## WHAT IS NEEDED:
When the line containing "orchestrator keeps in" is reached, include it and end there; set down verbatim every line before it, starting at the top of the records.

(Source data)
==*==

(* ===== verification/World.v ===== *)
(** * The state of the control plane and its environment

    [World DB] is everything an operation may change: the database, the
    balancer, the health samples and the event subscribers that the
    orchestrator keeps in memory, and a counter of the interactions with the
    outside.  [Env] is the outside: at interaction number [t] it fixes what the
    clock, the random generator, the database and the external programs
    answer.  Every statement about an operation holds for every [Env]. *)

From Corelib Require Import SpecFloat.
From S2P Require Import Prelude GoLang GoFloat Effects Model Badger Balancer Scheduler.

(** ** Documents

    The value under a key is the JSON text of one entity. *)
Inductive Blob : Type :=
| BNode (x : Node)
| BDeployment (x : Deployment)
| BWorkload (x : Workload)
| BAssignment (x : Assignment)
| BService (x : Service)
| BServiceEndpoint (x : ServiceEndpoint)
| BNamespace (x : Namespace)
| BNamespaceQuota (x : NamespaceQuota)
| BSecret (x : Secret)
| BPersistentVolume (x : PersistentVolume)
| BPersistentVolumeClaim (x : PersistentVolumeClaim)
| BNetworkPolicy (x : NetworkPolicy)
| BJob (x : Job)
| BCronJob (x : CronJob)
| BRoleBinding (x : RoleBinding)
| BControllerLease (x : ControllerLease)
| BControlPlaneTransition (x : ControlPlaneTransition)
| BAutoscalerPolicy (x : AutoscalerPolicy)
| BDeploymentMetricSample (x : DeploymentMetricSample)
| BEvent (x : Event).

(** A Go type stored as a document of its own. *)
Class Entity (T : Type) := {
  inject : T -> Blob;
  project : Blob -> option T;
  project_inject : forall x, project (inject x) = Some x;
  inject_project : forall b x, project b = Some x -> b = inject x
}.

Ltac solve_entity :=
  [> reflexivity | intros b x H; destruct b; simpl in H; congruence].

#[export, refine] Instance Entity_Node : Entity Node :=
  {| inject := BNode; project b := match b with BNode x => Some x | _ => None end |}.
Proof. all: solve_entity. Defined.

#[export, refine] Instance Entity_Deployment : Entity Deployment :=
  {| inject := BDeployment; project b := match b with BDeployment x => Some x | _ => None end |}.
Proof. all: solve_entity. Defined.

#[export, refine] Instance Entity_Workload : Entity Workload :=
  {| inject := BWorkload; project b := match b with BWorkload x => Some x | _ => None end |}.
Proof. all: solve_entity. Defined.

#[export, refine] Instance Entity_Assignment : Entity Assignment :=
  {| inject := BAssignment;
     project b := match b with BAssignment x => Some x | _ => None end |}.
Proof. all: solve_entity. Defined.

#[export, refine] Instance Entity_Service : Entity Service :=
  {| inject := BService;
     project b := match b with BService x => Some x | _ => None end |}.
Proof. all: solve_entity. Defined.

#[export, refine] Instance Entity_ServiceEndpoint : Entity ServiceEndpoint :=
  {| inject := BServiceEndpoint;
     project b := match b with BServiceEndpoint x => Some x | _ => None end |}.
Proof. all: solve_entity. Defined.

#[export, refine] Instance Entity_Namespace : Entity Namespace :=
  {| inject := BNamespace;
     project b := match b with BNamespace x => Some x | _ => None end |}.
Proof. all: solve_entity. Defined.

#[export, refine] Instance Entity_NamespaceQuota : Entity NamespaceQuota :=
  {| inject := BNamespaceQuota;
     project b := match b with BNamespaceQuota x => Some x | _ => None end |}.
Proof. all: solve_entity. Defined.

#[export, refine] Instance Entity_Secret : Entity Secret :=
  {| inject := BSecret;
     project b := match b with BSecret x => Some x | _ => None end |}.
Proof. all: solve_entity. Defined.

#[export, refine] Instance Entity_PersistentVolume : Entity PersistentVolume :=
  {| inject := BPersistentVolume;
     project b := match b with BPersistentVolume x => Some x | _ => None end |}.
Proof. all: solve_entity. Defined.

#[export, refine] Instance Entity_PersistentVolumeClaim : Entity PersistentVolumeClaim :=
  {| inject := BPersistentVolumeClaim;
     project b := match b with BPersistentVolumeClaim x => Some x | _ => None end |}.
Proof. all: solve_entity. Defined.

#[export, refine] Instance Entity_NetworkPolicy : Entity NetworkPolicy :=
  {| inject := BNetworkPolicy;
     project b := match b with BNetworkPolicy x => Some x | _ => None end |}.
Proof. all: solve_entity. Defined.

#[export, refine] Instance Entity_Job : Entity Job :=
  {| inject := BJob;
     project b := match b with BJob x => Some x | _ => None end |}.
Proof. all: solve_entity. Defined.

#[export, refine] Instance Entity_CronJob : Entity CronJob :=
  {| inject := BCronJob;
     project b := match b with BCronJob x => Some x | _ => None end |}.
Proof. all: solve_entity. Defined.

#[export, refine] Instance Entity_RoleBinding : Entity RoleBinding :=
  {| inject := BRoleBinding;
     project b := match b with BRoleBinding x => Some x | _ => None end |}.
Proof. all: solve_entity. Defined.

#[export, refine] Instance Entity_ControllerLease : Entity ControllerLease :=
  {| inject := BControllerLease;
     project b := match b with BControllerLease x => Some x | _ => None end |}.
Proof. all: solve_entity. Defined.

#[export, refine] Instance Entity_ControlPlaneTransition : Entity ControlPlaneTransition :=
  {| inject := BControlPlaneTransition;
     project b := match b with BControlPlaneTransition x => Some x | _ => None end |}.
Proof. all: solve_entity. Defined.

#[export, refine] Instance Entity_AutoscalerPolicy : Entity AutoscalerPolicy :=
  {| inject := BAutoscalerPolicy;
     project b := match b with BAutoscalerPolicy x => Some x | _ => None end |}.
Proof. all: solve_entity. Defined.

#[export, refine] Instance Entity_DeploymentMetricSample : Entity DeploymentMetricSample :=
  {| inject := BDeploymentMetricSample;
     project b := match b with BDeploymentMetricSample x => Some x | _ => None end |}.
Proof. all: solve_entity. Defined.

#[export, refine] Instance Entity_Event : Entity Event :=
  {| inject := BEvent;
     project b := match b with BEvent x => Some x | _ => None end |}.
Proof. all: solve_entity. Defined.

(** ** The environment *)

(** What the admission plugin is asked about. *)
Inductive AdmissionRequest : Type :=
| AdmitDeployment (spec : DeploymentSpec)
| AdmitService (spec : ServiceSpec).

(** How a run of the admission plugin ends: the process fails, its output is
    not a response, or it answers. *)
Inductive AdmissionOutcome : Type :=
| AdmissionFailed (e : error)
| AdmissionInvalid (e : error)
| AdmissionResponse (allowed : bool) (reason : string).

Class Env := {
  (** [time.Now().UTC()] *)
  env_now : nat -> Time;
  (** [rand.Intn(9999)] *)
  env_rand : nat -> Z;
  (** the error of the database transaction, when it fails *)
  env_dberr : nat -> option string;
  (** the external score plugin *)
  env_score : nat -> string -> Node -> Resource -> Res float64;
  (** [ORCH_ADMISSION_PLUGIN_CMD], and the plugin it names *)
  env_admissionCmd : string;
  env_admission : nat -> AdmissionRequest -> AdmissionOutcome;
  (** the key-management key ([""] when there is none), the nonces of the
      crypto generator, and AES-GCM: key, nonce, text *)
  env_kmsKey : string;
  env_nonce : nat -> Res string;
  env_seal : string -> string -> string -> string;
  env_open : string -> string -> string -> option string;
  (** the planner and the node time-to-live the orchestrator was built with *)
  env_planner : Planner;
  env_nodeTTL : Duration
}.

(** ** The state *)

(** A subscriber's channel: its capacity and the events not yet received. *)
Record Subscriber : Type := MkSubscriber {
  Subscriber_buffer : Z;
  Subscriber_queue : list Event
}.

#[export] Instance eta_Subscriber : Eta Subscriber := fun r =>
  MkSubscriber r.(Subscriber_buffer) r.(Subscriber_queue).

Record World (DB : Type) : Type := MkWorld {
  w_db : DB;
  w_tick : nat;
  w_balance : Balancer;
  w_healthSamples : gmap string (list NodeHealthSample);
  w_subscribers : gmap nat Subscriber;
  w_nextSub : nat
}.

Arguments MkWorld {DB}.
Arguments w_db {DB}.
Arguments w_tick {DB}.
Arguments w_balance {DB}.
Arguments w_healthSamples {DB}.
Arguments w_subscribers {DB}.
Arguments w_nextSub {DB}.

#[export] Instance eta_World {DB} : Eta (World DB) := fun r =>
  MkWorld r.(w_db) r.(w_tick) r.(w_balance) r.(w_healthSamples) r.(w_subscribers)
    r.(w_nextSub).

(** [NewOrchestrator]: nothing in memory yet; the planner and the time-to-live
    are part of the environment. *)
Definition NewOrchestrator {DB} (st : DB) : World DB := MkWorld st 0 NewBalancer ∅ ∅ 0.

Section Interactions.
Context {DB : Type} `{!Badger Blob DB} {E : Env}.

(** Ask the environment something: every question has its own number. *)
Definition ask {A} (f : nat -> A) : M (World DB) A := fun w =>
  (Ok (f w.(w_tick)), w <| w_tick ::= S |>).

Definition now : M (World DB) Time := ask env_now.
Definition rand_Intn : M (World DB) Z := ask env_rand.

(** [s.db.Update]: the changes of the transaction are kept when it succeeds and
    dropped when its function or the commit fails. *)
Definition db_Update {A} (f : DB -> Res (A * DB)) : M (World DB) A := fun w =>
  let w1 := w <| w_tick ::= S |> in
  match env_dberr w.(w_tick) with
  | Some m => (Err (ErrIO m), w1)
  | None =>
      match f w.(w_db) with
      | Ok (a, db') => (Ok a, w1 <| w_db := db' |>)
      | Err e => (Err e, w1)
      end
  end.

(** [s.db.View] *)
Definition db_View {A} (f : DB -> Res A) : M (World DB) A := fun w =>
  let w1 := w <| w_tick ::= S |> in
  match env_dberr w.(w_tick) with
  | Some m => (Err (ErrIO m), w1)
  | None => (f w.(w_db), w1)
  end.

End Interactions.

==*==

## SOLVED PROBLEM:
(* ===== verification/World.v ===== *)
(** * The state of the control plane and its environment

    [World DB] is everything an operation may change: the database, the
    balancer, the health samples and the event subscribers that the
    orchestrator keeps in memory, and a counter of the interactions with the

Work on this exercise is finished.